I dissent because I believe that the district court opinion was, essentially, correct. I adopt it1 as my own, with one important caveat. That is, as I read the opinion, the court determined that in most instances the appropriate remedy for taking an excess fee should be repayment of that fee with simple interest.2 Nickel I, 991 F.Supp. at 1179-82. However, there may be times when it is proper to use a different measure.3
Because of the lack of tracing, the small amount of the fees in the whole picture, and the excessively speculative and inappropriate nature of the alternate solutions propounded by Nickel, this is not one of those times. Thus, the wisdom of the usual approach is apparent, and the proper remedy remains reimbursement plus simple interest. Even if the district court’s opinion could be read as stating that the possibility of other solutions is always excluded, I still read it in this more limited way.
Thus, I respectfully dissent.

. Nickel v. Bank of Am. Nat’l Trust & Sav. Ass'n, 991 F.Supp. 1175 (N.D.Cal.1997) (Nickel I).

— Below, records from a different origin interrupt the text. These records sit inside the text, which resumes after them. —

Section AccumulateFacts.
Variables (iou : Mat) (pred_scores : list Qc).
Variables (gt_flag pred_flag : list flag).
Variable iou_threshold : Q.

(** The prediction picked for a row overlaps it by more than the
    threshold. *)
Lemma accumulate_inner_overlap asg i n j :
  (foldl (accumulate_inner_step iou pred_scores pred_flag iou_threshold
            asg i)
         (None, Q2Qc (-1)) (seq 0 n)).1 = Some j ->
  Flt.gtb (mat_get iou i j) (Fin iou_threshold) = true.
Proof.
  induction n as [|n IH]; [discriminate|].
  rewrite seq_S, foldl_app. simpl.
  destruct (foldl _ _ (seq 0 n)) as [d ds]. simpl in IH.
  unfold accumulate_inner_step.
  case_bool_decide as Hrej; [exact IH|].
  destruct (asg !!! n : bool); [exact IH|].
  destruct (Flt.gtb (mat_get iou i n) (Fin iou_threshold)) eqn:Eg;
    simpl; [|exact IH].
  case_bool_decide as Hlt; simpl; [|exact IH].
  intros E. inversion E; subst. exact Eg.
Qed.

Lemma accumulate_step_scores st i :
  (i < shape0 iou)%nat ->
  length (assigned st) = shape1 iou ->
  let st' := accumulate_step iou pred_scores gt_flag pred_flag iou_threshold
               st i in
  accum st' = accum st
  \/ exists s, true_positive_score iou pred_scores gt_flag pred_flag
                 iou_threshold s
               /\ accum st' = accum st ++ [s].
Proof.
  intros Hi Hlen. unfold accumulate_step.
  case_bool_decide as Hrej; [left; reflexivity|].
  pose proof (accumulate_inner_cases iou pred_scores pred_flag iou_threshold
                (assigned st) i (shape1 iou)) as Hin.
  pose proof (accumulate_inner_overlap (assigned st) i (shape1 iou)) as Hov.
  fold (accumulate_inner iou pred_scores pred_flag iou_threshold
          (assigned st) i) in Hin, Hov.
  destruct (accumulate_inner _ _ _ _ _ _) as [d ds]. simpl in Hin, Hov.
  destruct Hin as [[-> ->]|(j & -> & Hj & Hfree & Hcls & Hds & Eds)].
  - rewrite bool_decide_eq_true_2 by reflexivity. simpl.
    case_bool_decide; left; reflexivity.
  - rewrite bool_decide_eq_false_2
      by (intros E; rewrite E in Hds; apply (Qclt_not_eq _ _ Hds);
          reflexivity).
    simpl.
    destruct (bool_decide (gt_flag !!! i = Ignored)
              || bool_decide (pred_flag !!! j = Ignored)) eqn:Eign.
    + left. reflexivity.
    + right. simpl. exists (pred_scores !!! j). split; [|reflexivity].
      apply orb_false_iff in Eign as [Eg Ep].
      apply bool_decide_eq_false in Eg, Ep.
      exists i, j. split; [exact Hi|]. split; [exact Hj|].
      split; [destruct (gt_flag !!! i); congruence|].
      split; [destruct (pred_flag !!! j); congruence|].
      split; [apply Hov; reflexivity|reflexivity].
Qed.
(** * Resource estimates for Shor's algorithm on elliptic curves

    A shallow embedding of [ResourceEstimator/shor_estimate.py]: the cost
    algebra ([SingleCost], [Cost]), the fitted lookup and point-addition
    formulas, the loader of fixed-modulus tables and the window search
    [get_optimal_shor], followed by the properties proved about them.

    Numbers.  The script computes with Python numbers: unbounded integers
    and binary64 doubles.  It is embedded twice.

    - With every quantity an exact rational [Q]: the decimal literals of
      the script are the rationals they denote, integers are injected
      with [inject_Z], Python's numeric [==] is [Qeq] and
      [math.floor(n/(i+1))] is the integer quotient.  Rounding, overflow
      and NaN are outside this reading; it carries the properties that do
      not turn on them: bounds, signs and monotonicity of the formulas,
      the comparisons of the search, the loader and the store of objects.

    - In the modules [Python] and [Script], with Python's numbers
      themselves: an integer is a [Z], a double is a primitive float with
      the operations of IEEE 754 binary64, an integer that meets a double
      is converted, and the conversions, the true division and [2**w]
      raise as the interpreter does.  This reading carries the properties
      that rounding and overflow decide: the round trip of [add] and
      [subtract], the window sizes returned, the remainder window. *)

From Stdlib Require Import ZArith QArith Qround Qabs Qminmax Qpower Lqa Lia List Bool.
From Stdlib Require Import String Ascii DecimalString.
From Stdlib Require Import Floats.
From stdpp Require Import base option list strings gmap.

Local Open Scope Q_scope.

(** The decimal literals of the script are not doubles; each stands for
    the double nearest to it. *)
#[local] Set Warnings "-inexact-float".

(** ** Python's numeric primitives *)

(** [a < b] on numbers, as a boolean. *)
Definition Qltb (a b : Q) : bool := negb (Qle_bool b a).

(** Built-in [max(a, b)]: the first argument is kept unless the second is
    strictly greater. *)
Definition pymax (a b : Q) : Q := if Qltb a b then b else a.

(** [range(k)] for an integer [k]: [0, 1, ..., k-1], empty when [k <= 0]. *)
Definition range (k : Z) : list Z := map Z.of_nat (seq 0 (Z.to_nat k)).

(** ** class SingleCost: all cost metrics of a single circuit *)

Module SingleCost.

Record t : Type := mk {
  width : Q;
  T_depth : Q;
  full_depth : Q;
  measure : Q;
  T_count : Q;
  single_qubit : Q;
  CNOT : Q
}.

(** Costs of two sequential circuits; uses the maximum width. *)
Definition add (self cost2 : t) : t :=
  {| width := pymax (width self) (width cost2);
     T_depth := T_depth self + T_depth cost2;
     T_count := T_count self + T_count cost2;
     full_depth := full_depth self + full_depth cost2;
     measure := measure self + measure cost2;
     single_qubit := single_qubit self + single_qubit cost2;
     CNOT := CNOT self + CNOT cost2 |}.
(* ===== verification/TzShim.v ===== *)
(** * The TrustZone context shim: lib/nsid_manager/tz_shim_layer.c

    The RTOS calls [TZ_*] around the creation, the end and every switch of a
    non-secure thread; the shim turns the calls into calls of the non-secure
    client extension, which is not part of the repository (class
    [NsClientExt]), and keeps the token/NSID table of [NsidManager].  Modelled
    with TFM_NS_MANAGE_NSID and TEST_NS_MANAGE_NSID defined; without the first
    every function returns 1. *)

From S2P Require Import Prelude NsidManager.
Local Open Scope Z_scope.

Definition NSID_MGR_THREAD_ID_MAX : Z := 255.
Definition NSID_MGR_GROUP_ID_DEFAULT : Z := 0.

Class NsClientExt (E : Type) := {
  tfm_nsce_init : Z -> E -> Z * E;
  tfm_nsce_acquire_ctx : Z -> Z -> E -> Z * E;
  tfm_nsce_release_ctx : Z -> E -> Z * E;
  tfm_nsce_load_ctx : Z -> Z -> E -> Z * E;
  tfm_nsce_save_ctx : Z -> E -> Z * E;
}.

(** The static variables of the shim and of the manager, and the extension. *)
Record tz_state (E : Type) := mkTz {
  table : list nsid_token_pair;
  nsid_mgr_thread_id : Z;
  current_active_token : Z;
  ext : E;
}.
Arguments mkTz {E} _ _ _ _.
Arguments table {E} _.
Arguments nsid_mgr_thread_id {E} _.
Arguments current_active_token {E} _.
Arguments ext {E} _.

Section shim.
  Context {NC : NsClientExtConsts} {E : Type} {NE : NsClientExt E}.
  Implicit Types s : tz_state E.

(** Values of the static variables at reset. *)
Definition tz_reset (e : E) : tz_state E := mkTz test_ns_token_table 1 0 e.

Definition set_active (tok : Z) s : tz_state E :=
  mkTz (table s) (nsid_mgr_thread_id s) tok (ext s).

(** [if (current_active_token != INVALID) current_active_token = INVALID;] *)
Definition clear_active s : tz_state E :=
  if negb (current_active_token s =? TFM_NS_CLIENT_INVALID_TOKEN)
  then set_active TFM_NS_CLIENT_INVALID_TOKEN s else s.

Definition TZ_InitContextSystem_S s : Z * tz_state E :=
  let '(r, e) := tfm_nsce_init 0 (ext s) in
  let s := mkTz (table s) (nsid_mgr_thread_id s) (current_active_token s) e in
  if r =? 0 then (0, s)
  else
    let '(t, err) := nsid_mgr_init (table s) in
    let s := mkTz t (nsid_mgr_thread_id s) (current_active_token s) (ext s) in
    if err =? NSID_MGR_ERR_SUCCESS then (1, set_active TFM_NS_CLIENT_INVALID_TOKEN s)
    else (0, s).

Definition TZ_AllocModuleContext_S (module : Z) s : Z * tz_state E :=
  let nsid := i32 module in
  if nsid_mgr_thread_id s >=? NSID_MGR_THREAD_ID_MAX then (0, s)
  else
    let '(token, e) :=
      tfm_nsce_acquire_ctx NSID_MGR_GROUP_ID_DEFAULT (nsid_mgr_thread_id s) (ext s) in
    let s := mkTz (table s) (u8 (nsid_mgr_thread_id s + 1)) (current_active_token s) e in
    let '(t, err) := nsid_mgr_add_entry nsid token (table s) in
    let s := mkTz t (nsid_mgr_thread_id s) (current_active_token s) (ext s) in
    if err =? NSID_MGR_ERR_SUCCESS then (token, s) else (0, s).

Definition TZ_FreeModuleContext_S (id : Z) s : Z * tz_state E :=
  let token := u32 id in
  let '(t, err) := nsid_mgr_remove_entry token (table s) in
  let s := mkTz t (nsid_mgr_thread_id s) (current_active_token s) (ext s) in
  if negb (err =? NSID_MGR_ERR_SUCCESS) then (0, s)
  else
    let '(r, e) := tfm_nsce_release_ctx token (ext s) in
    let s := mkTz (table s) (nsid_mgr_thread_id s) (current_active_token s) e in
    if r =? TFM_NS_CLIENT_ERR_SUCCESS then (1, clear_active s) else (0, s).

Definition TZ_LoadContext_S (id : Z) s : Z * tz_state E :=
  let token := u32 id in
  let nsid := nsid_mgr_query_nsid token (table s) in
  if nsid >=? TFM_INVALID_NSID_MIN then (0, s)
  else
    let '(r, e) := tfm_nsce_load_ctx token nsid (ext s) in
    let s := mkTz (table s) (nsid_mgr_thread_id s) (current_active_token s) e in
    if r =? TFM_NS_CLIENT_ERR_SUCCESS then (1, set_active token s) else (0, s).

Definition TZ_StoreContext_S (id : Z) s : Z * tz_state E :=
  let token := u32 id in
  let '(r, e) := tfm_nsce_save_ctx token (ext s) in
  let s := mkTz (table s) (nsid_mgr_thread_id s) (current_active_token s) e in
  if r =? TFM_NS_CLIENT_ERR_SUCCESS then (1, clear_active s) else (0, s).

(** ** Sequences of calls *)

Inductive tz_op :=
  | Alloc (module : Z)
  | Free (id : Z)
  | Load (id : Z)
  | Store (id : Z).

Definition tz_step (o : tz_op) s : Z * tz_state E :=
  match o with
  | Alloc module => TZ_AllocModuleContext_S module s
  | Free id => TZ_FreeModuleContext_S id s
  | Load id => TZ_LoadContext_S id s
  | Store id => TZ_StoreContext_S id s
  end.

Fixpoint tz_run (os : list tz_op) s : tz_state E :=
  match os with
  | [] => s
  | o :: os => tz_run os (tz_step o s).2
  end.

(** The thread IDs passed to [tfm_nsce_acquire_ctx] along a run. *)
Fixpoint acquired (os : list tz_op) s : list Z :=
  match os with
  | [] => []
  | o :: os =>
      match o with
      | Alloc _ => if nsid_mgr_thread_id s >=? NSID_MGR_THREAD_ID_MAX then []
                   else [nsid_mgr_thread_id s]
      | _ => []
      end ++ acquired os (tz_step o s).2
  end.
End shim.

(** The token of a context as nsid_testsuite.c makes it: the thread ID, the
    group ID and the index of the context, a byte each. *)
Definition MAKE_NS_CLIENT_TOKEN (tid gid idx : Z) : Z :=
  Z.land (Z.lor (Z.lor (Z.land (u32 tid) 255) (Z.shiftl (Z.land (u32 gid) 255) 8)) (Z.shiftl (Z.land (u32 idx) 255) 16))
    (2 ^ 24 - 1).

Lemma token_thread_id t g i : 0 <= t < 256 -> Z.land (MAKE_NS_CLIENT_TOKEN t g i) 255 = t.
Proof.
  intros Ht. unfold MAKE_NS_CLIENT_TOKEN, wrapu. change 255 with (Z.ones 8). apply Z.bits_inj'. intros n Hn.
  rewrite !Z.land_spec, !Z.lor_spec, !Z.land_spec, !Z.shiftl_spec, !Z.land_spec by lia.
  change (2 ^ 24 - 1) with (Z.ones 24). rewrite !Z.testbit_ones by lia.
  destruct (Z.ltb_spec n 8) as [Hn8|Hn8].
  - rewrite !(Z.testbit_neg_r _ (n - _)) by lia.
    rewrite Z.mod_pow2_bits_low by lia. rewrite (proj2 (Z.leb_le 0 n)), (proj2 (Z.ltb_lt n 24)) by lia.
    by rewrite !andb_false_l, !orb_false_r, !andb_true_r.
  - rewrite !andb_false_r. rewrite <- (Z.mod_small t (2 ^ 8)) by lia. by rewrite Z.mod_pow2_bits_high by lia.
Qed.

Lemma token_range t g i : 0 <= MAKE_NS_CLIENT_TOKEN t g i < 2 ^ 32.
Proof.
  unfold MAKE_NS_CLIENT_TOKEN. change (2 ^ 24 - 1) with (Z.ones 24). rewrite Z.land_ones by lia.
  set (x := Z.lor _ _). pose proof (Z.mod_pos_bound x (2 ^ 24) ltac:(lia)). lia.
Qed.

(** What is documented of the extension: the token that it gives out is made of
    the thread ID that it is asked for, unless it is the invalid one; it may be
    asked for the same one again.  It holds a token from then until a release. *)
Class NsClientExtLaws {NC : NsClientExtConsts} (E : Type) {NE : NsClientExt E} := {
  held : E -> Z -> Prop;
  invalid_token_range : 0 <= TFM_NS_CLIENT_INVALID_TOKEN < 2 ^ 32;
  acquire_token g t e tok e' : 0 <= g < 256 -> 0 <= t < 256 -> tfm_nsce_acquire_ctx g t e = (tok, e') ->
    (tok = TFM_NS_CLIENT_INVALID_TOKEN \/ exists idx, tok = MAKE_NS_CLIENT_TOKEN t g idx) /\
    (forall x, held e' x <-> held e x \/ (x = tok /\ tok <> TFM_NS_CLIENT_INVALID_TOKEN));
}.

. I do not much like the simple interest approach, but it is, as the majority points out, the one chosen by the California legislature.

. For example, if the trustee has greatly bene-fitted itself by pocketing half of a sizeable trust fund as a "fee,” the court could surely develop an appropriate equitable special remedy. Here the excess percentage taken was small (an expert opined that the median was .1% of trust value) and amounted to "a very minuscule, almost an unmeasured percentage, factor in the bank's income.” Nickel I, 991 F.Supp. at 1183.